The Edict of St-Germain incorporated in its text some guarantees that had been "understood" in earlier edicts but never specified in the document and never implemented. It did not merely impose amnesty but detailed rights, such as access to educational institutions and the right to challenge the competence of judges; Protestants were allowed to worship in two towns per gouvernement and four places de sûreté , strategically selected, were ceded to them for two years. For the first time royal officials were required to swear to uphold the edict and the parlements to register it; severe penalties were provided for infraction, including whipping as well as fines for nonviolent action and the death penalty for obstruction by force. It was the first edict to have "teeth," as Sutherland points out. She calls it "seminal," and indeed it was the model in some respects for the Edict of Nantes. Even though it strengthened the Huguenots, Pasquier judged c'est finir où nous devions commencer , no doubt because the kingdom and especially the king's authority were deteriorating with each day of war. Better to arrest the disastrous decline and begin to heal the divisions by keeping the long-range vision of a united France in mind, at the price of some immediate concessions.[88]

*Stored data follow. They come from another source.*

(** [deleteAgentInstall] *)
Definition deleteAgentInstall (name : string) (st : nstate) : result node_error unit * nstate :=
  match agent_files st !! name with
  | None => (Ok tt, st)
  | Some None => (Err ErrNodeState, st)
  | Some (Some s) =>
      let st' := if ssh_up (ai_VMIP s) "ubuntu" "" (ns_world st)
                 then run_all (ai_VMIP s) (agent_uninstall (ai_Init s)) st else st in
      (Ok tt, set_agents (delete name (agent_files st')) st')
  end.
End ops.

(** ** Laws *)

Lemma no_byte_join c sep l : no_byte c sep → Forall (no_byte c) l → no_byte c (join sep l).
Proof.
  intros Hs. unfold join. induction 1 as [|x l Hx Hl IH]; [done|]. simpl. destruct l as [|y l]; [done|].
  rewrite !no_byte_app. done.
Qed.

(** Reading a command of the form [bash -c '...']: the script and what follows its
    closing quote. *)
Definition quote : ascii := "'"%char.
Definition bash_script (cmd : string) : option (string * string) := cut_prefix "bash -c '" cmd ≫= cut_byte quote.

Definition script_head : string :=
  "timeout " +:+ cloudInitWaitSeconds +:+ " cloud-init status --wait >/dev/null 2>&1 || true; set -o pipefail; ".

Lemma wrapK3sInstall_eq inner : wrapK3sInstall inner = "bash -c '" +:+ ((script_head +:+ inner) +:+ String quote "").
Proof. unfold wrapK3sInstall, script_head. by rewrite !str_app_assoc. Qed.

Lemma bash_script_wrap inner : bash_script (wrapK3sInstall inner) = cut_byte quote ((script_head +:+ inner) +:+ String quote "").
Proof. unfold bash_script. rewrite wrapK3sInstall_eq. by rewrite (proj2 (cut_prefix_Some _ _ _) eq_refl). Qed.

(** No value that ends up in the command holds a single quote. *)
Definition unquoted (s : k3sNodeSpec) : Prop :=
  no_byte quote (version s) ∧ no_byte quote (joinFromToken s) ∧ no_byte quote (joinFromIP s) ∧
  Forall (no_byte quote) (extraArgs s).

Lemma pipeline_unquoted s : unquoted s → no_byte quote (install_pipeline s).
Proof.
  intros (Hv & Ht & Hi & Ha).
  assert (no_byte quote (match extraArgs s with [] => "" | l => " " +:+ join " " l end)) as Hargs.
  { destruct (extraArgs s) as [|a l] eqn:He; [done|]. rewrite no_byte_app. split; [by_decide|].
    apply no_byte_join; [by_decide|done]. }
  assert (Forall (no_byte quote) (version_env s)) as Henv.
  { unfold version_env. destruct (nonempty (version s)); [|constructor]. constructor; [|constructor].
    rewrite no_byte_app. split; [by_decide|done]. }
  unfold install_pipeline. destruct (bootstraps s).
  - rewrite !no_byte_app. split_and!; [by_decide| |by_decide|by destruct (clusterInit s); by_decide|done].
    destruct (version_env s) as [|e env]; [done|]. rewrite no_byte_app. split; [by apply no_byte_join; [by_decide|]|by_decide].
  - rewrite !no_byte_app. split_and!; [by_decide| |by_decide|].
    + apply no_byte_join; [by_decide|]. apply Forall_app. split; [done|].
      rewrite Forall_cons, Forall_singleton, !no_byte_app. split_and!; (done || by_decide).
    + case_decide; [|done]. rewrite no_byte_app. split; [by_decide|done].
Qed.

Given the relative numbers and strength of those (on both sides) who worked to undo it compared to those who would preserve it, it is improbable that the Peace of St-Germain could have held for any length of time. Yet the effects might have lasted longer if the ranking Huguenots had not been removed from the scene within a few months. Odet de Châtillon died in the summer of 1571, just as he was embarking for France, having optimistically laid the foundations of a pan-European Protestant coalition. Jeanne d'Albret died in June 1572, her bad health exacerbated by exhaustion from a long struggle against the marriage of her son with Catherine's daughter Marguerite de Valois, an alliance intended by the queen mother as the instrument of national conciliation.

[87] . On the Third Civil War, Pasquier, Lettres historiques , to Ardivilliers, 189. On the mission of Odet de Châtillon to England, E.G. Atkinson, "The Cardinal of Châtillon in England," Proceedings of the Huguenot Society of London 3 (1888-91); Metzger, "The Protestant Cardinal."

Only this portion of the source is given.